His mom had emailed him while he was on the rig saying that he was needed back home. That his father’s Alzheimer’s was worsening and if he ever wanted a chance to see him and be recognized he needed to make his way home. Gage had been torn up about it. He was still mad at his dad. Not ready to forgive him for what he’d said in his pain and anger but there was still that damned little boy inside of him who wanted his father’s approval, so here he was.
Sitting outside their house at what the hell time was it?
Four-thirty a.m.
Damn.
He just sat there trying to decide if he should turn the engine on and drive away but then the porch light came on and the front door opened.
Gage got out of the rental car and walked toward the house recognizing the figure of his father. He tensed.
“Son?”
“It’s me, Dad,” Gage said.
“Damn, boy, I’ve missed you,” his father said.
Gage had never thought he’d hear those words from his father and admitted to himself as the old man walked to him and embraced him, he was glad he’d come home. He’d needed this.
“Your mom said you weren’t going to make it,” his father said, pulling back from the embrace. “But I told her Marty never lets me down.”

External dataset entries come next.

(* ===== verification/RegexConstrain.v ===== *)
(** * Regex-constrained replies

    Models [RegexConstrainer] of [src/compute/regex_constrain.cu] and
    [ConstraintManager::prepare_regex]: the screening of the pattern, [init], the
    allow list with its cache, the mask and [update].  The model's closures never
    run out of fuel ([RegexSets]), so a step is read off with [default].  The
    device allow list is its size; copying more than that is an overrun. *)

From Corelib Require Import ssreflect_rw.
From stdpp Require Import prelude list gmap.
From S2P Require Import Prelude StreamPipeline ByteLevel Encoders AllowLists JsonFsm PreambleGate JsonMask RegexNfa.
Open Scope Z_scope.

(** ** Screening the pattern *)

Inductive Unsupported : Type := WordBoundary | Backreference | Anchor | Lookaround.

(** [unsupported_construct] from one position on. *)
Fixpoint unsupported_construct (in_class : bool) (p : bytes) : option Unsupported :=
  match p with
  | [] => None
  | c :: p1 =>
      if in_class then
        if c =? 92 then match p1 with [] => None | _ :: p2 => unsupported_construct true p2 end
        else unsupported_construct (negb (c =? 93)) p1
      else if c =? 91 then
        match p1 with
        | [] => None
        | x :: p2 =>
            if x =? 94 then
              match p2 with
              | y :: p3 => if y =? 93 then unsupported_construct true p3 else unsupported_construct true p2
              | [] => None
              end
            else if x =? 93 then unsupported_construct true p2 else unsupported_construct true p1
        end
      else if c =? 92 then
        match p1 with
        | [] => None
        | x :: p2 =>
            if (x =? 98) || (x =? 66) then Some WordBoundary
            else if (49 <=? x) && (x <=? 57) then Some Backreference
            else unsupported_construct false p2
        end
      else if (c =? 94) || (c =? 36) then Some Anchor
      else if (c =? 40) && match p1 with x :: _ => x =? 63 | [] => false end then
        match p1 with
        | _ :: y :: _ => if y =? 58 then unsupported_construct false p1 else Some Lookaround
        | _ => Some Lookaround
        end
      else unsupported_construct false p1
  end.

(** The backslashes a reversed text starts with. *)
Fixpoint backslashes (r : bytes) : nat :=
  match r with c :: r => if c =? 92 then S (backslashes r) else O | [] => O end.

Definition strip_redundant_anchors (p : bytes) : bytes :=
  let p := match eat 94 p with Some p' => p' | None => p end in
  match eat 36 (rev p) with
  | Some r => if Nat.even (backslashes r) then rev r else p
  | None => p
  end.

(** ** The constrainer *)

Record RegexConstrainer := mkRegex {
  initialized : bool;
  vocab_size : Z;
  pattern : bytes;
  nfa : option RegexNfa;
  rx_states : list nat;
  token_texts : list bytes;
  eos_ids : list Z;
  mask_cache : gmap (list nat) (list bool);
  dev_allow : option Z;
  preamble : Gate.t
}.

Definition new_constrainer : RegexConstrainer := mkRegex false 0 [] None [] [] [] ∅ None Gate.new.

(** [start_set], [step] and [accepts]; nothing is reached before a pattern is compiled. *)
Definition nfa_start (n : option RegexNfa) : list nat := match n with Some n => default [] (start_set n) | None => [] end.
Definition nfa_step (n : option RegexNfa) (set : list nat) (c : Z) : list nat :=
  match n with Some n => default [] (step n set c) | None => [] end.
Definition nfa_accepts (n : option RegexNfa) (set : list nat) : bool := match n with Some n => accepts n set | None => false end.

(** *** [language_non_empty] *)

Definition kMaxDepth : nat := 64.
Definition kMaxSets : nat := 4096.

(** The loop over the bytes from one set: [None] once a set accepts. *)
Fixpoint expand (n : option RegexNfa) (cur : list nat) (bs : list Z) (seen : gset (list nat)) (next : list (list nat))
    : option (gset (list nat) * list (list nat)) :=
  match bs with
  | [] => Some (seen, next)
  | b :: bs =>
      let ns := nfa_step n cur b in
      if bool_decide (ns = []) then expand n cur bs seen next
      else if nfa_accepts n ns then None
      else if Nat.ltb (size seen) kMaxSets && bool_decide (ns ∉ seen) then expand n cur bs ({[ ns ]} ∪ seen) (next ++ [ns])
      else expand n cur bs seen next
  end.

Fixpoint expand_all (n : option RegexNfa) (frontier : list (list nat)) (seen : gset (list nat)) (next : list (list nat))
    : option (gset (list nat) * list (list nat)) :=
  match frontier with
  | [] => Some (seen, next)
  | cur :: frontier =>
      match expand n cur (Z.of_nat <$> seq 0 256) seen next with
      | None => None
      | Some (seen, next) => expand_all n frontier seen next
      end
  end.

Fixpoint search (n : option RegexNfa) (depth : nat) (seen : gset (list nat)) (frontier : list (list nat)) : bool :=
  match depth with
  | O => false
  | S depth =>
      if bool_decide (frontier = []) then false
      else match expand_all n frontier seen [] with
           | None => true
           | Some (seen, next) => search n depth seen next
           end
  end.

Definition language_non_empty (n : option RegexNfa) (set : list nat) : bool :=
  nfa_accepts n set || search n kMaxDepth {[ set ]} [set].

(** *** [init] and [reset] *)

Definition with_pattern (c : RegexConstrainer) (ok : bool) (p : bytes) (n : option RegexNfa) (set : list nat) : RegexConstrainer :=
  mkRegex ok (vocab_size c) p n set (token_texts c) (eos_ids c) ∅ (dev_allow c) (preamble c).

(** [None] where the pattern's counts overflow. *)
Definition init_pattern_only (c : RegexConstrainer) (p : bytes) : option (RegexConstrainer * bool) :=
  let effective := strip_redundant_anchors p in
  match unsupported_construct false effective with
  | Some _ => Some (with_pattern c false p (nfa c) (rx_states c), false)
  | None =>
      match compile effective with
      | Ok n =>
          let set := nfa_start (Some n) in
          let ok := language_non_empty (Some n) set in
          Some (with_pattern c ok p (Some n) set, ok)
      | Bad => Some (with_pattern c false p None (rx_states c), false)
      | _ => None
      end
  end.

(** [t] is the tokenizer, [gpt2] its kind; [allocated] is what [cudaMalloc] did. *)
Definition init (c : RegexConstrainer) (p : bytes) (gpt2 : bool) (t : Tokenizer) (width : Z) (allocated : bool)
    : option (RegexConstrainer * bool) :=
  match init_pattern_only c p with
  | None => None
  | Some (c, false) => Some (c, false)
  | Some (c, true) =>
      let texts := decode_token gpt2 t <$> (Z.of_nat <$> seq 0 (length (vocab_ t))) in
      Some (mkRegex allocated (Z.of_nat (length texts)) (pattern c) (nfa c) (rx_states c) texts (eos_ids_ t) (mask_cache c)
              (if allocated then Some width else None) (preamble c), allocated)
  end.

Definition with_states (c : RegexConstrainer) (set : list nat) (g : Gate.t) : RegexConstrainer :=
  mkRegex (initialized c) (vocab_size c) (pattern c) (nfa c) set (token_texts c) (eos_ids c) (mask_cache c) (dev_allow c) g.

Definition reset (c : RegexConstrainer) : RegexConstrainer :=
  match nfa c with
  | None => c
  | Some _ => with_states c (nfa_start (nfa c)) (Gate.reset (preamble c))
  end.

Definition set_preamble (c : RegexConstrainer) (close_token max_tokens : Z) (thinking_open : bool) : RegexConstrainer :=
  with_states c (rx_states c) (Gate.configure close_token max_tokens thinking_open).

(** [ConstraintManager::prepare_regex] on its constrainer; [think_close] is what
    [detect_think_close] found in the vocabulary. *)
Definition prepare_regex (c : RegexConstrainer) (p : bytes) (gpt2 : bool) (t : Tokenizer) (think_close : Z) (thinking_open : bool)
    (allocated : bool) : option (RegexConstrainer * bool) :=
  if bool_decide (p = []) then Some (c, false)
  else
    match init c p gpt2 t (Z.of_nat (length (vocab_ t))) allocated with
    | Some (c, true) => Some (reset (if 0 <=? think_close then set_preamble c think_close 8192 thinking_open else c), true)
    | r => r
    end.

(** *** Reading *)

Definition is_done (c : RegexConstrainer) : bool := initialized c && nfa_accepts (nfa c) (rx_states c).

(** The loop of [would_accept] and [update_text]: [None] once no state is left. *)
Fixpoint walk_text (n : option RegexNfa) (set : list nat) (text : bytes) : option (list nat) :=
  match text with
  | [] => Some set
  | c :: text => let set := nfa_step n set c in if bool_decide (set = []) then None else walk_text n set text
  end.

Definition would_accept (c : RegexConstrainer) (text : bytes) : bool :=
  if negb (initialized c) then true else match walk_text (nfa c) (rx_states c) text with Some _ => true | None => false end.

Definition update_text (c : RegexConstrainer) (text : bytes) : RegexConstrainer * bool :=
  if negb (initialized c) then (c, true)
  else match walk_text (nfa c) (rx_states c) text with
       | Some set => (with_states c set (preamble c), true)
       | None => (c, false)
       end.

Definition update (c : RegexConstrainer) (token : Z) : RegexConstrainer * bool :=
  if negb (initialized c) then (c, true)
  else if (token <? 0) || (Z.of_nat (length (token_texts c)) <=? token) then (c, true)
  else
    let text := token_texts c !!! Z.to_nat token in
    let (g, absorbed) := Gate.absorb (preamble c) token text in
    let c := with_states c (rx_states c) g in
    if absorbed then (c, true)
    else if existsb (Z.eqb token) (eos_ids c) then (c, true)
    else update_text c text.

(** *** Masking *)

(** One entry of the cold path. *)
Definition text_allowed (c : RegexConstrainer) (text : bytes) : bool := negb (bool_decide (text = [])) && would_accept c text.

(** The allow list of the current states, computed afresh. *)
Definition fresh_allow (c : RegexConstrainer) (width : Z) : list bool :=
  let n := Z.to_nat (Z.min width (vocab_size c)) in
  let allow := (text_allowed c <$> take n (token_texts c)) ++ replicate (Z.to_nat width - n) false in
  allow_list (eos_ids c) width (nfa_accepts (nfa c) (rx_states c)) allow.

Definition with_cache (c : RegexConstrainer) (m : gmap (list nat) (list bool)) : RegexConstrainer :=
  mkRegex (initialized c) (vocab_size c) (pattern c) (nfa c) (rx_states c) (token_texts c) (eos_ids c) m (dev_allow c) (preamble c).

Definition allow_for_current_state (c : RegexConstrainer) (width : Z) : RegexConstrainer * list bool :=
  match mask_cache c !! rx_states c with
  | Some allow => (c, allow)
  | None => let allow := fresh_allow c width in (with_cache c (<[rx_states c := allow]> (mask_cache c)), allow)
  end.

(** [apply_mask] on logits of type [A]; [None] where the copy to the device, or
    its source, is shorter than the logits. *)
Definition apply_mask {A} (lowest : A) (c : RegexConstrainer) (logits : list A) : option (RegexConstrainer * list A) :=
  match dev_allow c with
  | None => Some (c, logits)
  | Some cap =>
      if negb (initialized c) || Gate.active (preamble c) then Some (c, logits)
      else
        let width := Z.of_nat (length logits) in
        let (c', allow) := allow_for_current_state c width in
        if (cap <? width) || (Z.of_nat (length allow) <? width) then None
        else Some (c', imap (mask_unlisted lowest allow (Z.to_nat (Z.min width (vocab_size c')))) logits)
  end.
(** ** Replies *)

(** The constrainers of a pool: whatever grammars they served, masked steps and
    tokens they went through, and resets. *)
Inductive pooled (F : nat) : Gc.t -> Prop :=
  | pooled_new : pooled F Gc.new
  | pooled_prepare c src topen alloc c' v :
      pooled F c -> Forall byte src -> Gc.prepare_grammar F c src gpt2 tk topen alloc = Some (c', v) -> pooled F c'
  | pooled_mask c c' logits : pooled F c -> Gc.apply_mask F false c (replicate width true) = Some (Gc.Masked c' logits) -> pooled F c'
  | pooled_update c tok c' ok : pooled F c -> Gc.update F c tok = Some (c', ok) -> pooled F c'
  | pooled_reset c c' : pooled F c -> Gc.reset F c = Some c' -> pooled F c'.

Lemma pooled_serving F c :
  (width <= length texts)%nat -> pooled F c -> Gc.initialized c = true -> exists g bs, serving c g bs.
Proof.
  intros Hw. induction 1 as [|c src topen alloc c' v _ IH Hs E|c c' logits _ IH E|c tok c' ok _ IH E|c c' _ IH E]; intros Hi; [done|..].
  - pose proof (serving_prepare F c src topen alloc c' v IH Hs E) as H. destruct v.
    + destruct H as (g & _ & H). by exists g, [].
    + destruct H as [-> |H]; [by apply IH|congruence].
    + destruct H as [-> |H]; [by apply IH|congruence].
  - destruct (Gc.initialized c) eqn:Ei.
    + destruct (IH eq_refl) as (g & bs & Hs). exists g, bs. destruct (Gate.active (Gc.preamble c)) eqn:Ea.
      * pose proof Hs as [H1 _ _ (m & Em & _) _ _ _ H8]. unfold Gc.apply_mask in E. rewrite H1, H8, Em, Ea in E. by injection E as <- _.
      * destruct (serving_mask F c g bs Hs Hw Ea) as [H _]. destruct (H _ E) as (c1 & allow & Hr & H1 & _). by injection Hr as <- _.
    + unfold Gc.apply_mask in E. rewrite Ei in E. injection E as <- _. congruence.
  - destruct (Gc.initialized c) eqn:Ei.
    + destruct (IH eq_refl) as (g & bs & Hs). destruct (serving_update F c g bs tok c' ok Hs E) as [bs' H]. by exists g, bs'.
    + unfold Gc.update in E. rewrite Ei in E. injection E as <- _. congruence.
  - destruct (Gc.initialized c) eqn:Ei.
    + destruct (IH eq_refl) as (g & bs & Hs). exists g, []. by eapply serving_reset.
    + unfold Gc.reset in E. destruct (Gc.matcher c); [|injection E as <-; congruence].
      destruct (GbnfMatcher.reset F g); [|done]. cbn in E. injection E as <-. cbn in Hi. congruence.
Qed.

(** The preamble of a reply: decode steps whose tokens the gate kept from the
    matcher. *)
Inductive prefaced (F : nat) : Gc.t -> list nat -> Gc.t -> Prop :=
  | pre_nil c : prefaced F c [] c
  | pre_token c b logits tok toks c1 ok c' :
      Gc.apply_mask F false c (replicate width true) = Some (Gc.Masked b logits) -> logits !! tok = Some true ->
      (Gate.absorb (Gc.preamble b) (Z.of_nat tok) (Gc.token_texts b !!! tok)).2 = true ->
      Gc.update F b (Z.of_nat tok) = Some (c1, ok) -> prefaced F c1 toks c' -> prefaced F c (tok :: toks) c'.

(** Tokens the mask permitted one after the other, none of them EOS, each taken
    by the matcher. *)
Inductive generates (F : nat) : Gc.t -> list nat -> Gc.t -> Prop :=
  | gen_nil c : generates F c [] c
  | gen_token c b logits tok toks c1 c' :
      Gc.apply_mask F false c (replicate width true) = Some (Gc.Masked b logits) -> logits !! tok = Some true -> is_eos_token eos tok = false ->
      Gc.update F b (Z.of_nat tok) = Some (c1, true) -> generates F c1 toks c' -> generates F c (tok :: toks) c'.

Definition reply_text (toks : list nat) : bytes := concat ((fun i => texts !!! i) <$> toks).

Definition permitted (F : nat) (c : Gc.t) (tok : nat) : Prop :=
  exists c' logits, Gc.apply_mask F false c (replicate width true) = Some (Gc.Masked c' logits) /\ logits !! tok = Some true.

Lemma gate_off_inactive p : Gate.state p = Gate.OFF -> Gate.active p = false.
Proof. unfold Gate.active. by intros ->. Qed.
Lemma set_feedback_votes (t : Z) (e : string) (u : Z) (r : Z) (c : option string)
    (d d' : DB) (v : Z) :
  (List.length (filter (Database.is_feedback e u) (feedback d)) <= 1)%nat ->
  Database.set_feedback t e u r c d = Ok d' ->
  votes e v d' = votes e v d - counts_as v (stored_rating e u d) + counts_as v (Some r)
  /\ forall e', e' <> e -> votes e' v d' = votes e' v d.
Proof.
  intros Hu H. rewrite !votes_is_vote.
  unfold stored_rating, Database.get_feedback, fetchone.
  unfold Database.set_feedback in H.
  destruct (existsb (Database.is_feedback e u) (feedback d)) eqn:E.
  - inversion H; subst d'; clear H. cbn [feedback Database.with_feedback].
    change (fun r0 : feedback_row =>
              {| f_event_id := f_event_id r0; f_telegram_id := f_telegram_id r0;
                 rating := r; comment := coalesce c (comment r0);
                 f_created_at := isoformat_seconds t |})
      with (rerated r c t).
    split.
    + rewrite (votes_sql_update e u v r c t (feedback d) Hu), E. reflexivity.
    + intros e' Hne. rewrite !votes_is_vote. cbn [feedback Database.with_feedback].
      rewrite (votes_sql_update_other e e' u v r c t (feedback d) Hne). reflexivity.
  - destruct (Database.event_exists e d); [|discriminate].
    inversion H; subst d'; clear H. cbn [feedback Database.with_feedback].
    apply find_none_existsb in E. rewrite E. cbn [option_map counts_as].
    split.
    + rewrite filter_app, length_app, Nat2Z.inj_add.
      unfold is_vote at 2, counts_as. cbn [filter f_event_id rating].
      rewrite String.eqb_refl. cbn [andb]. destruct (r =? v); simpl; lia.
    + intros e' Hne. rewrite !votes_is_vote. cbn [feedback Database.with_feedback].
      rewrite filter_app. unfold is_vote at 2. cbn [filter f_event_id rating].
      assert (S : String.eqb e e' = false) by (apply String.eqb_neq; congruence).
      rewrite S. cbn [andb]. rewrite app_nil_r. reflexivity.
Qed.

Gage’s heart sunk and he shook his head. He should’ve known better. When had his father ever been happy to see him?
“Um, I can’t stay long.”
“I know, boy,” he said, clapping him on the back. “The American Extreme Bull Riders Tour is calling your name and this year you’re going to win that buckle. I got a good feeling about it.”
He wished it were as easy as his father made it sound. But that gold buckle wasn’t going to be easy to get. He knew he’d be up against forty of the best guys in the world. And his dad—crap, his dad thought he was Marty. His dad thought he could get to the top, stay in the points and win it.
Staring over at his father in the inky shadowy light provided by the front porch, he realized something deep inside. His father was pretty far-gone and probably worse off than his mother had told him. He was never going to be the father Gage wanted him to be. Never. But he could be the son that his father wanted. He’d reached out to the tour organizers and because of his past experience he could ride this year as a rookie—a damned old one at twenty-five. He’d mentioned it to his mom, which he guessed was why his dad thought he was Marty.
If he let him think he was Marty and he rode in the competition, he could give his dad back the son he’d lost. And then when the tour was over and he’d won the championship he could go back his life far away from the rodeo, Oklahoma and his father.
Alicia Flores, the PR person for the AEBR, had decided he had the kind of story they could sell to the fans. Riding to continue his family’s legacy, riding for his dead brother’s memory. Riding to redeem himself in his father’s eyes.
“I certainly am going to try to win it,” he said at last.
“You’ll do it, boy. That has to be why you’re back,” his father said.
He followed the old man up the stairs and into the house. The hands on their ranch were already hard at work. Gage didn’t know if he’d made the dumbest decision of his life right then but it had been the only thing he could do.
He had always wanted to see his father smile at him the way he had done just a few moments ago. Something that had been elusive and out of his reach, and even though it might seem like a fool’s errand—hell, it definitely was—it was one he was going to see through to the end.